GOAL OF THE EXERCISE
Please give the data again in full, precisely as it is written.

= Beginning of Section =

Lemma filter_key_in j a l : a ∈ List.filter (key_is key j) l -> a ∈ l.
Proof. rewrite !list_elem_of_In. intros Hin. by apply List.filter_In in Hin as [? _]. Qed.

Lemma head_key_le a l b k kb :
  StronglySorted (int_key_le key) (a :: l) ->
  as_int (key a) = Some k -> as_int (key b) = Some kb ->
  b ∈ a :: l -> k <= kb.
Proof.
  intros Hs Hk Hkb [->|Hin]%elem_of_cons; [by simplify_eq|].
  apply StronglySorted_inv in Hs as [_ Hall].
  rewrite Forall_forall in Hall.
  destruct (Hall _ Hin) as (i & j & Hi & Hj & Hle). by simplify_eq.
Qed.

Lemma stable_sorted_unique l1 l2 :
  Forall (fun x => is_Some (as_int (key x))) l1 ->
  Forall (fun x => is_Some (as_int (key x))) l2 ->
  StronglySorted (int_key_le key) l1 ->
  StronglySorted (int_key_le key) l2 ->
  (forall j, List.filter (key_is key j) l1 = List.filter (key_is key j) l2) ->
  l1 = l2.
Proof.
  revert l2. induction l1 as [|a l1 IH]; intros l2 Hk1 Hk2 Hs1 Hs2 Hstable.
  - destruct l2 as [|b l2]; [done|].
    apply Forall_cons in Hk2 as [[kb Hkb] _].
    assert (Hb : key_is key kb b = true) by (by apply bool_decide_eq_true_2).
    specialize (Hstable kb). by rewrite filter_key_cons, Hb in Hstable.
  - apply Forall_cons in Hk1 as [[k Hk] Hk1].
    assert (Ha : key_is key k a = true) by (by apply bool_decide_eq_true_2).
    destruct l2 as [|b l2].
    { specialize (Hstable k). rewrite filter_key_cons, Ha in Hstable. done. }
    pose proof Hk2 as Hk2'. apply Forall_cons in Hk2' as [[kb Hkb] Hk2'].
    assert (Hb : key_is key kb b = true) by (by apply bool_decide_eq_true_2).
    assert (Hle1 : kb <= k).
    { apply (head_key_le b l2 a kb k Hs2 Hkb Hk).
      apply (filter_key_in k). rewrite <- Hstable, filter_key_cons, Ha. by left. }
    assert (Hle2 : k <= kb).
    { apply (head_key_le a l1 b k kb Hs1 Hk Hkb).
      apply (filter_key_in kb). rewrite Hstable, filter_key_cons, Hb. by left. }
    assert (kb = k) as -> by lia.
    pose proof (Hstable k) as Hhead.
    rewrite !filter_key_cons, Ha, Hb in Hhead. injection Hhead as -> Htail.
    f_equal. apply IH; try done.
    + by apply StronglySorted_inv in Hs1 as [? _].
    + by apply StronglySorted_inv in Hs2 as [? _].
    + intros j. specialize (Hstable j). rewrite !filter_key_cons in Hstable.
      destruct (key_is key j b); [by injection Hstable | done].
Qed.

(** An integer key and a string key in one list: the sort raises
    [TypeError]. *)
Lemma sorted_int_and_str l x y :
  x ∈ l -> y ∈ l ->
  is_Some (as_int (key x)) -> is_Some (as_str (key y)) ->
  sorted key l = Raise TypeError.
Proof.
  intros Hx Hy [i Hi] [t Ht].
  assert (as_str (key x) = None) as Hxs by (by destruct (key x)).
  assert (as_int (key y) = None) as Hyi by (by destruct (key y)).
  assert (mapM (with_int_key key) l = None) as Hint.
  { apply eq_None_not_Some. rewrite mapM_is_Some, Forall_forall.
    intros Hall. destruct (Hall y Hy) as [ky E].
    unfold with_int_key in E. by rewrite Hyi in E. }
  assert (mapM (with_str_key key) l = None) as Hstr.
  { apply eq_None_not_Some. rewrite mapM_is_Some, Forall_forall.
    intros Hall. destruct (Hall x Hx) as [kx E].
    unfold with_str_key in E. by rewrite Hxs in E. }
  assert (forallb (fun z => is_list (key z)) l = false) as Hlist.
  { apply not_true_is_false. rewrite forallb_forall.
    intros Hall. specialize (Hall x (proj1 (list_elem_of_In _ _) Hx)).
    by destruct (key x). }
  unfold sorted. rewrite Hint, Hstr, Hlist.
  destruct l as [|a [|b l']]; [by apply elem_of_nil in Hx| |done].
  apply list_elem_of_singleton in Hx, Hy. subst. congruence.
Qed.

End sorted.

(** C6. When the positions of the enabled entries are integers,
    [get_slides_by_position] returns exactly the enabled entries, in
    ascending order of position, entries of equal position in the order
    they have in the slide list. When one enabled entry has an integer
    position and another has a string for position, the call raises
    [TypeError]. Either way the manager it ran on is unchanged. *)
Theorem get_slides_by_position_stable (m : SlideMappingManager) :
  (Forall (fun s => is_Some (as_int (position s)))
          (List.filter is_enabled (slides m)) ->
   exists l,
     get_slides_by_position m = (Ok (Some l), m) /\
     l ≡ₚ List.filter is_enabled (slides m) /\
     StronglySorted (int_key_le position) l /\
     forall k,
       List.filter (key_is position k) l =
       List.filter (key_is position k) (List.filter is_enabled (slides m))) /\
  (forall s1 s2,
     s1 ∈ List.filter is_enabled (slides m) ->
     s2 ∈ List.filter is_enabled (slides m) ->
     is_Some (as_int (position s1)) ->
     is_Some (as_str (position s2)) ->
     get_slides_by_position m = (Raise TypeError, m)).
Proof.
  split.
  - intros Hpos.
    destruct (sorted_stable position _ Hpos) as (l & Hl & Hperm & Hsorted & Hstable).
    exists l. split; [|done].
    unfold get_slides_by_position, mbind, stateful_bind, gets, lift.
    by rewrite <- Hl.
  - intros s1 s2 H1 H2 Hint Hstr.
    unfold get_slides_by_position, mbind, stateful_bind, gets, lift.
    by rewrite (sorted_int_and_str position _ s1 s2).
Qed.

= End of Section =

ANSWER BOX
Lemma filter_key_in j a l : a ∈ List.filter (key_is key j) l -> a ∈ l.
Proof. rewrite !list_elem_of_In. intros Hin. by apply List.filter_In in Hin as [? _]. Qed.

Lemma head_key_le a l b k kb :
  StronglySorted (int_key_le key) (a :: l) ->
  as_int (key a) = Some k -> as_int (key b) = Some kb ->
  b ∈ a :: l -> k <= kb.
Proof.
  intros Hs Hk Hkb [->|Hin]%elem_of_cons; [by simplify_eq|].
  apply StronglySorted_inv in Hs as [_ Hall].
  rewrite Forall_forall in Hall.
  destruct (Hall _ Hin) as (i & j & Hi & Hj & Hle). by simplify_eq.
Qed.

Lemma stable_sorted_unique l1 l2 :
  Forall (fun x => is_Some (as_int (key x))) l1 ->
  Forall (fun x => is_Some (as_int (key x))) l2 ->
  StronglySorted (int_key_le key) l1 ->
  StronglySorted (int_key_le key) l2 ->
  (forall j, List.filter (key_is key j) l1 = List.filter (key_is key j) l2) ->
  l1 = l2.
Proof.
  revert l2. induction l1 as [|a l1 IH]; intros l2 Hk1 Hk2 Hs1 Hs2 Hstable.
  - destruct l2 as [|b l2]; [done|].
    apply Forall_cons in Hk2 as [[kb Hkb] _].
    assert (Hb : key_is key kb b = true) by (by apply bool_decide_eq_true_2).
    specialize (Hstable kb). by rewrite filter_key_cons, Hb in Hstable.
  - apply Forall_cons in Hk1 as [[k Hk] Hk1].
    assert (Ha : key_is key k a = true) by (by apply bool_decide_eq_true_2).
    destruct l2 as [|b l2].
    { specialize (Hstable k). rewrite filter_key_cons, Ha in Hstable. done. }
    pose proof Hk2 as Hk2'. apply Forall_cons in Hk2' as [[kb Hkb] Hk2'].
    assert (Hb : key_is key kb b = true) by (by apply bool_decide_eq_true_2).
    assert (Hle1 : kb <= k).
    { apply (head_key_le b l2 a kb k Hs2 Hkb Hk).
      apply (filter_key_in k). rewrite <- Hstable, filter_key_cons, Ha. by left. }
    assert (Hle2 : k <= kb).
    { apply (head_key_le a l1 b k kb Hs1 Hk Hkb).
      apply (filter_key_in kb). rewrite Hstable, filter_key_cons, Hb. by left. }
    assert (kb = k) as -> by lia.
    pose proof (Hstable k) as Hhead.
    rewrite !filter_key_cons, Ha, Hb in Hhead. injection Hhead as -> Htail.
    f_equal. apply IH; try done.
    + by apply StronglySorted_inv in Hs1 as [? _].
    + by apply StronglySorted_inv in Hs2 as [? _].
    + intros j. specialize (Hstable j). rewrite !filter_key_cons in Hstable.
      destruct (key_is key j b); [by injection Hstable | done].
Qed.

(** An integer key and a string key in one list: the sort raises
    [TypeError]. *)
Lemma sorted_int_and_str l x y :
  x ∈ l -> y ∈ l ->
  is_Some (as_int (key x)) -> is_Some (as_str (key y)) ->
  sorted key l = Raise TypeError.
Proof.
  intros Hx Hy [i Hi] [t Ht].
  assert (as_str (key x) = None) as Hxs by (by destruct (key x)).
  assert (as_int (key y) = None) as Hyi by (by destruct (key y)).
  assert (mapM (with_int_key key) l = None) as Hint.
  { apply eq_None_not_Some. rewrite mapM_is_Some, Forall_forall.
    intros Hall. destruct (Hall y Hy) as [ky E].
    unfold with_int_key in E. by rewrite Hyi in E. }
  assert (mapM (with_str_key key) l = None) as Hstr.
  { apply eq_None_not_Some. rewrite mapM_is_Some, Forall_forall.
    intros Hall. destruct (Hall x Hx) as [kx E].
    unfold with_str_key in E. by rewrite Hxs in E. }
  assert (forallb (fun z => is_list (key z)) l = false) as Hlist.
  { apply not_true_is_false. rewrite forallb_forall.
    intros Hall. specialize (Hall x (proj1 (list_elem_of_In _ _) Hx)).
    by destruct (key x). }
  unfold sorted. rewrite Hint, Hstr, Hlist.
  destruct l as [|a [|b l']]; [by apply elem_of_nil in Hx| |done].
  apply list_elem_of_singleton in Hx, Hy. subst. congruence.
Qed.

End sorted.

(** C6. When the positions of the enabled entries are integers,
    [get_slides_by_position] returns exactly the enabled entries, in
    ascending order of position, entries of equal position in the order
    they have in the slide list. When one enabled entry has an integer
    position and another has a string for position, the call raises
    [TypeError]. Either way the manager it ran on is unchanged. *)
Theorem get_slides_by_position_stable (m : SlideMappingManager) :
  (Forall (fun s => is_Some (as_int (position s)))
          (List.filter is_enabled (slides m)) ->
   exists l,
     get_slides_by_position m = (Ok (Some l), m) /\
     l ≡ₚ List.filter is_enabled (slides m) /\
     StronglySorted (int_key_le position) l /\
     forall k,
       List.filter (key_is position k) l =
       List.filter (key_is position k) (List.filter is_enabled (slides m))) /\
  (forall s1 s2,
     s1 ∈ List.filter is_enabled (slides m) ->
     s2 ∈ List.filter is_enabled (slides m) ->
     is_Some (as_int (position s1)) ->
     is_Some (as_str (position s2)) ->
     get_slides_by_position m = (Raise TypeError, m)).
Proof.
  split.
  - intros Hpos.
    destruct (sorted_stable position _ Hpos) as (l & Hl & Hperm & Hsorted & Hstable).
    exists l. split; [|done].
    unfold get_slides_by_position, mbind, stateful_bind, gets, lift.
    by rewrite <- Hl.
  - intros s1 s2 H1 H2 Hint Hstr.
    unfold get_slides_by_position, mbind, stateful_bind, gets, lift.
    by rewrite (sorted_int_and_str position _ s1 s2).
Qed.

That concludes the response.